Many anglers also enjoy hooking this fish in the months of June, July and early August. A simple line and jig system is enough to catch the fish as they feast on mayflies and midges. In winter months, catching ice fishing is popular, particularly in northern Wisconsin, with many fishing guides specializing in this species. Successful ice fishing techniques include using a jigging spoon, with at least one "slider hook" above and separated from the spoon with a barrel swivel, and all hooks tipped with wax worms.

== Conservation ==
A major threat to the lake whitefish is the invasive sea lamprey. In Lake Michigan sea lamprey began to decimate indigenous fish populations in the 1930s and 1940s.

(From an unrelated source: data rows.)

(** * The Trace Writer of the tracing agent (src/src/config.ts, second part:
      class [TraceWriter]), embedded as an event-driven state machine.

    The writer is single-threaded JavaScript: synchronous calls made by the
    host ([initialize], [writeSpan], [stop]) interleave with callbacks that
    the runtime runs later (promise reactions, timers, immediates, the
    transport's response callback).  The embedding keeps every pending
    callback as a [Task] and lets the environment pick which one runs next and
    with which outcome; the bodies of the callbacks are the bodies in the
    source. *)

From Stdlib Require Import ZArith Lia.
From stdpp Require Import base option list gmap strings pretty.

Local Open Scope string_scope.
Local Open Scope list_scope.
Local Open Scope Z_scope.

(** ** Data model (src/trace.ts as used by the writer and its test) *)

Inductive SpanKind := SPAN_KIND_UNSPECIFIED | RPC_SERVER | RPC_CLIENT.

#[global] Instance SpanKind_eq_dec : EqDecision SpanKind.
Proof. solve_decision. Defined.

(** [LabelObject]: a plain JavaScript object with string keys and string
    values, kept as its own properties in insertion order (the order
    [JSON.stringify] prints them in). *)
Definition LabelObject := list (string * string).

Record Span := mkSpan {
  labels : LabelObject;
  startTime : string;
  endTime : string;
  kind : SpanKind;
  name : string;
  spanId : string
}.

Record Trace := mkTrace {
  projectId : string;
  traceId : string;
  spans : list Span
}.

(** Property read [o[k]] ([None] is [undefined]). *)
Fixpoint obj_get (k : string) (o : LabelObject) : option string :=
  match o with
  | [] => None
  | (k', v) :: o' => if decide (k' = k) then Some v else obj_get k o'
  end.

(** Property write [o[k] = v]: an existing property keeps its place, a new one
    goes last. *)
Fixpoint obj_set (k v : string) (o : LabelObject) : LabelObject :=
  match o with
  | [] => [(k, v)]
  | (k', v') :: o' =>
      if decide (k' = k) then (k, v) :: o' else (k', v') :: obj_set k v o'
  end.

Definition Object_keys (o : LabelObject) : list string := o.*1.

(** One round of the copy loop of [Object.assign]: read the source's value
    for the key and write it to the target. *)
Definition copy_key (source acc : LabelObject) (k : string) : LabelObject :=
  match obj_get k source with
  | Some v => obj_set k v acc
  | None => acc
  end.

(** [Object.assign(target, source)]: one round for each own key of the
    source, in order. *)
Definition Object_assign (target source : LabelObject) : LabelObject :=
  foldl (copy_key source) target (Object_keys source).
(** What the loop does for a ready connection leaves the table as it is:
    the count, the poll items and the block of every buffer struct. *)
Lemma conn_event_table
    (o : byte_order) (c : nat) (data : recv_outcome) (req : list byte) (st : state) :
  let st2 := conn_event o c data req st in
  n_conn st2 = n_conn st ∧
  conn_items st2 = conn_items st ∧
  buf <$> buffers st2 = buf <$> buffers st.
Proof.
  intros st2.
  pose proof (conn_event_effect o c data req st) as (Hitems & Hn & _).
  split_and!; [done|done|]. subst st2. unfold conn_event.
  destruct (read_status_ret _); [|apply read_input_blocks].
  destruct (send_request_effect o c req (read_input c data st).2)
    as (evs & mem' & -> & _).
  cbn [buffers remove_conn_later emit set_heap]. apply read_input_blocks.
Qed.

Lemma read_loop_table (o : byte_order) (env : poll_env) (k c : nat) (nw : Z) (st : state) :
  let st' := read_loop o env k c nw st in
  n_conn st' = n_conn st ∧
  conn_items st' = conn_items st ∧
  buf <$> buffers st' = buf <$> buffers st.
Proof.
  revert c nw st. induction k as [|k IH]; intros c nw st; cbn [read_loop]; [done|].
  case_decide; [|done]. case_decide; [|apply IH].
  destruct (conn_event_table o c (incoming env c) (request env c) st)
    as (Hn & Hitems & Hbufs).
  destruct (IH (c + 1) (nw - 1)%Z
              (conn_event o c (incoming env c) (request env c) st))
    as (Hn2 & Hitems2 & Hbufs2).
  cbv zeta. by rewrite Hn2, Hitems2, Hbufs2.
Qed.
(** * dev/init_db.py: the database bootstrap script

    A shallow embedding of [src/dev/init_db.py].  The script talks to two
    things it does not define: the Python import system and the psycopg2
    driver (and, through it, a PostgreSQL server).  Every such call is a
    node of a finite program tree; a handler gives the calls a meaning.
    Theorems about control flow quantify over every handler, theorems about
    the database quantify over handlers that honour the two SQL statements,
    and a small reference server shows that such handlers exist. *)

From Stdlib Require Import String Ascii List ZArith Bool Lia DecimalString.
Import ListNotations.
Local Open Scope string_scope.
Local Open Scope list_scope.

Set Implicit Arguments.

(** ** Python values and exceptions *)

Module Py.

(** The values the script handles: [None], a result row (a tuple of
    integers) and opaque driver objects (connection, cursor). *)
Inductive pyval : Type :=
| PNone
| PTuple (items : list Z)
| PObject (id : nat).

(** Truth value testing, as [if not exists:] applies it. *)
Definition truthy (v : pyval) : bool :=
  match v with
  | PNone => false
  | PTuple items => negb (Nat.eqb (List.length items) 0)
  | PObject _ => true
  end.

(** The exceptions that matter to the script.  [ImportError] stands for
    the class and its subclass [ModuleNotFoundError]; [Psycopg2Error] for
    [psycopg2.Error] and its subclasses.  [SystemExit] derives from
    [BaseException] only. *)
Inductive exn : Type :=
| ImportError (msg : string)
| Psycopg2Error (msg : string)
| SystemExit (code : Z).

(** [isinstance(e, Exception)] *)
Definition is_Exception (e : exn) : bool :=
  match e with
  | SystemExit _ => false
  | _ => true
  end.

It may have entered the Great Lakes region through the Erie Canal which opened in 1825. and spread even further in 1919 with improvements to the Welland Canal. In Lakes Michigan and Huron, the invasive Quagga mussel poses a threat by filtering out the zooplankton that are the main food source for juvenile whitefish.

==Evolution==

Since the end of the last glaciation (about 12,000 years ago), whitefish have colonized many North American lakes, from different directions, from refugia that represent genetically diverged stocks or races. Whitefish diversified into different populations locally, such that now in many lakes two main ecotypes are recognized within the species: a normal and a dwarf ecotype. These normal and dwarf ecotypes are mainly differentiated by the benthic and pelagic zone they occupy, respectively. Normal whitefish also grow much bigger and live much longer than the dwarf ecotype.

Many of these populations live in sympatry, yet are reproductively isolated. The fact that they are young species makes them prime candidate to study the evolutionary forces driving their ecological divergence and reproductive isolation.